Since \(|r|<1\), \(a_N\sum_{k=1}^\infty r^k\) is a convergent series and by the direct comparison test \(\sum_{k=N+1}^\infty a_k\) is a convergent series. Considering that \(\sum_{k=0}^N a_k\) is a finite value, we can conclude that \(\sum_{k=0}^\infty a_k\) is convergent when \(\rho<1\).

If \(\rho>1\) then for all large \(n\), \(0<a_n<a_{n+1}\) and \(\lbrace a_n \rbrace\) does not converge to zero which implies that in this case \(\sum_{n=0}^\infty a_n\) is divergent.

In both cases \(a_n=1/n\) and \(a_n=1/n^2\), \(\displaystyle\frac{a_{n+1}}{a_n}\to 1\) but the first of these series is divergent and the second one is convergent. Therefore, the test is inconclusive if \(\rho=1\).

Root Test

[4]Let \(\sqrt[n]{a_n}\to \rho\) and \(a_n\geq 0, \forall n\geq N\). If \(\rho<1\) then \(\sum_{n=0}^\infty a_n\) is convergent and if \(\rho>1\) then the series is divergent. In case of \(\rho=1\) the test is inconclusive. Suppose \(\rho<r<1\). For large enough \(n\), \(\sqrt[n]{a_n}-\rho<r-\rho\Rightarrow a_n<r^n\). Suppose \(a_n<r^n\) for \(n\geq K>N\). Let \(M_a=\sum_{n=0}^{K-1}a_n\) and compare the series \(\sum_{n=N}^\infty a_n\) and \(\sum_{n=N}^\infty r^n\). Since \(|r|<1\), the geometric series \(\sum_{n=N}^\infty r^n\) converges to \(1/(1-r)\) and by the direct comparison test \(\sum_{n=N}^\infty a_n\) and therefore \(\sum_{n=0}^\infty a_n\) are convergent. On the other hand if \(\rho>1\) then for all large \(n\), \((a_n)^{(1/n)}>1\Rightarrow a_n>1\) which means that \(a_n\) does not converge to 0 and therefore the series diverges. In order to prove the inconclusiveness of the test when \(\rho=1\), consider the series \(\sum_{n=1}^{\infty}1/n\) and \(\sum_{n=1}^{\infty}1/n^2\). In both cases \(a_n\to 1\) but the first series is divergent whereas the second is convergent.

Dirichlet Test

[2] Let \(a_k\to 0\) and \(S_n=\sum_{k=0}^n b_k\) is a bounded sequence such that for every \(n\), \(|S_n|\leq B\). Furthermore the sequence \(\lbrace a_k\rbrace\) is of bounded variation which means that \(\displaystyle\sum_{k=1}^\infty |a_{k+1}-a_k|\) is convergent. Then \(\displaystyle\sum_{k=1}^\infty a_kb_k\) is convergent.

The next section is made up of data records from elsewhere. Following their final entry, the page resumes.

(** * location-monitor: a shallow embedding of the tracking service

    The TypeScript sources are embedded function by function:

    - [src/utils/distance-calculator.ts], [src/utils/geo.utils.ts] and
      [src/utils/time.utils.ts] as pure functions on binary64 floats
      (a JavaScript [number] is an IEEE 754 double, here Rocq's primitive
      [float], so [NaN], the infinities and the comparison rules are the
      real ones);
    - [src/storage/memory.adapter.ts], [src/core/*.ts] and
      [src/location-monitor.service.ts] as programs of a small monad that
      reads the clock, threads the mutable objects, may throw, and lists
      the events handed to [publishEvent].

    JavaScript [Map]s and [Set]s iterate in insertion order, so they are
    association lists and duplicate-free lists.  A subscriber is a
    function of the event that returns, throws, or returns a promise that
    rejects; a rejection makes [publishEvent] fail, and with it every
    caller that does not catch it.  [async]/[await] is sequentialised: a
    call of the service runs to completion before the next one starts.
    The one place where the source starts several asynchronous calls
    together, the sweep of the watchdog, is sequentialised as well (see
    [WatchdogEngine.performCheck]).  The logger is a sink that no
    operation reads back; it is left out. *)

From Stdlib Require Import Floats String List Bool Arith ZArith Lia.
Import ListNotations.
(** C10. A run calls the disk exactly when [--dry-run] is not given and
    the filter has dropped a record: the history file exists and reads
    as an array, the setting and every [createdAt] have a text form, and
    some record of the array is older than the cutoff. Such a run
    returns 0 exactly when none of its calls throws; when one does, the
    exception escapes, the exit code is 1 and the history document is as
    it was. A run that makes no call leaves the whole disk as it was;
    this is every other branch. A history document that reads as a JSON
    value other than an array makes [prune] return 1, the exit code,
    with no call on the disk; a history file that is not JSON at all is
    read as the empty collection: no call is made and the exit code is
    0 when the setting resolves. *)
Theorem prune_writes_iff (argv : list string) (now : Z) (fs : FS) :
  (effects (prune argv now fs) <> []
   <-> dryRun argv = false
       /\ exists history days,
            existsSync fs historyFile = true
            /\ readJson fs historyFile (JArr []) = JArr history
            /\ resolveRetentionDays fs = Normal days
            /\ (forall item, In item history ->
                  exists t, toTimestamp (opt_get (Some item) "createdAt") = Normal t)
            /\ exists item, In item history /\ older_than (cutoff now days) item = true)
  /\ (effects (prune argv now fs) <> [] ->
      (result (prune argv now fs) = Normal 0 <-> calls_succeed argv now fs)
      /\ (~ calls_succeed argv now fs ->
          (exists e, result (prune argv now fs) = Throw e)
          /\ exit_code argv now fs = 1
          /\ disk_after argv now fs !! historyFile = fs !! historyFile))
  /\ (effects (prune argv now fs) = [] -> disk_after argv now fs = fs)
  /\ (existsSync fs historyFile = false ->
      effects (prune argv now fs) = [] /\ exit_code argv now fs = 0)
  /\ (forall document,
        existsSync fs historyFile = true ->
        readJson fs historyFile (JArr []) = document ->
        (forall items, document <> JArr items) ->
        effects (prune argv now fs) = []
        /\ result (prune argv now fs) = Normal 1
        /\ exit_code argv now fs = 1
        /\ disk_after argv now fs = fs)
  /\ (forall raw e,
        fs !! historyFile = Some (File raw) ->
        JSON_parse raw = Throw e ->
        effects (prune argv now fs) = []
        /\ disk_after argv now fs = fs
        /\ forall days, resolveRetentionDays fs = Normal days -> exit_code argv now fs = 0).
Proof.
  split; [|split; [|split; [|split; [|split]]]].
  - split.
    + intros Hne.
      destruct (prune_effects argv now fs)
        as [?|(history & kept & days & removed & Hex & Hread & Hdays & Hfilter
               & Hremoved & Hdry & _)]; [done|].
      split; [done|]. exists history, days. repeat (split; [done|]).
      split; [by eapply Array_filter_normal_inv|].
      apply Array_filter_prune in Hfilter as (-> & -> & Hlen).
      destruct (proj1 (filter_length_lt (keeps (cutoff now days)) history))
        as (item & Hin & Hkeeps); [lia|].
      exists item. split; [done|]. unfold PruneHistory.keeps in Hkeeps.
      by destruct (older_than _ item).
    + intros (Hdry & history & days & Hex & Hread & Hdays & Htotal & item & Hin & Hold).
      destruct (Array_filter_total (cutoff now days) history 0 Htotal)
        as (kept & removed & Hfilter).
      rewrite (prune_filtered _ _ _ _ _ _ _ Hex Hread Hdays Hfilter), Hdry.
      apply Array_filter_prune in Hfilter as (-> & -> & Hlen).
      assert (length (List.filter (keeps (cutoff now days)) history) < length history)%nat.
      { apply filter_length_lt. exists item. split; [done|].
        unfold PruneHistory.keeps. by rewrite Hold. }
      destruct (Z.eqb_spec (0 + Z.of_nat (length history
                  - length (List.filter (keeps (cutoff now days)) history))) 0); [lia|].
      by destruct (exec_error _ fs).
  - intros Hne.
    destruct (prune_effects argv now fs)
      as [?|(history & kept & days & removed & _ & _ & _ & _ & _ & _
             & Heffects & Hok & Hfail)]; [done|].
    unfold PruneHistory.calls_succeed, PruneHistory.exit_code, PruneHistory.disk_after.
    rewrite Heffects.
    destruct (snd (exec_ops (write_calls kept) fs)) eqn:Hcalls.
    + rewrite (Hok eq_refl). cbn [result]. split; [done|]. by intros [].
    + destruct (Hfail eq_refl) as [e ->]. cbn [result]. split; [done|]. intros _.
      split; [by exists e|]. split; [done|]. by apply exec_write_calls_fail.
  - unfold PruneHistory.disk_after. by intros ->.
  - intros Hex. unfold PruneHistory.exit_code, PruneHistory.prune. by rewrite Hex.
  - intros document Hex Hread Harr.
    unfold PruneHistory.exit_code, PruneHistory.disk_after, PruneHistory.prune.
    rewrite Hex, Hread. destruct document; try done. by destruct (Harr items).
  - intros raw e Hfile Hparse.
    assert (Hex : existsSync fs historyFile = true)
      by (unfold existsSync; by rewrite Hfile).
    assert (Hread : readJson fs historyFile (JArr []) = JArr []).
    { unfold PruneHistory.readJson, readFileSync. rewrite Hex, Hfile. simpl.
      by rewrite Hparse. }
    assert (Hnone : effects (prune argv now fs) = []).
    { destruct (prune_effects argv now fs)
        as [?|(history & kept & days & removed & _ & Hread' & _ & Hfilter & Hremoved & _)];
        [done|].
      rewrite Hread in Hread'. injection Hread' as <-.
      injection Hfilter as <- <-. done. }
    split; [done|]. split; [unfold PruneHistory.disk_after; by rewrite Hnone|].
    intros days Hdays. unfold PruneHistory.exit_code.
    by rewrite (prune_nothing_older argv now fs [] days Hex Hread Hdays)
      by (by intros ? []).
Qed.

Let \(\varepsilon>0\). There exists \(N\) such that whenever \(n,m\geq N\), \(\sum_n^m|a_{k+1}-a_k|<\frac{\varepsilon}{3B}\) by the Cauchy convergence criterion. Also whenever \(k\geq N\), \(|a_k|<\frac{\varepsilon}{3B}\).

Let \(n,m \geq N\). Using Abel’s lemma :

\[\begin{split}\Big|\sum_{k=n}^m a_kb_k \Big|&=\Big|\sum_{k=n}^ma_k(S_k-S_{k-1})\Big|\\ &=\Big| a_{m+1}S_m-a_nS_{n-1}-\sum_{k=n}^m (a_{k+1}-a_k)S_k\Big|\\ &\leq\Big| a_{m+1}S_m\Big|+\Big|a_nS_{n-1}\Big|+\Big|\sum_{k=n}^m (a_{k+1}-a_k)S_k\Big|\\ &\leq\Big| a_{m+1}\Big|\Big|S_m\Big|+\Big|a_n\Big|\Big|S_{n-1}\Big|+\Big|S_k\Big|\Big|\sum_{k=n}^m (a_{k+1}-a_k)\Big|\\ &<\frac{\varepsilon}{3B}B+\frac{\varepsilon}{3B}B+\frac{\varepsilon}{3B}B=\varepsilon\end{split}\]

Therefore \(\sum_{k=0}^\infty a_kb_k\) is convergent according to the Cauchy convergence criterion.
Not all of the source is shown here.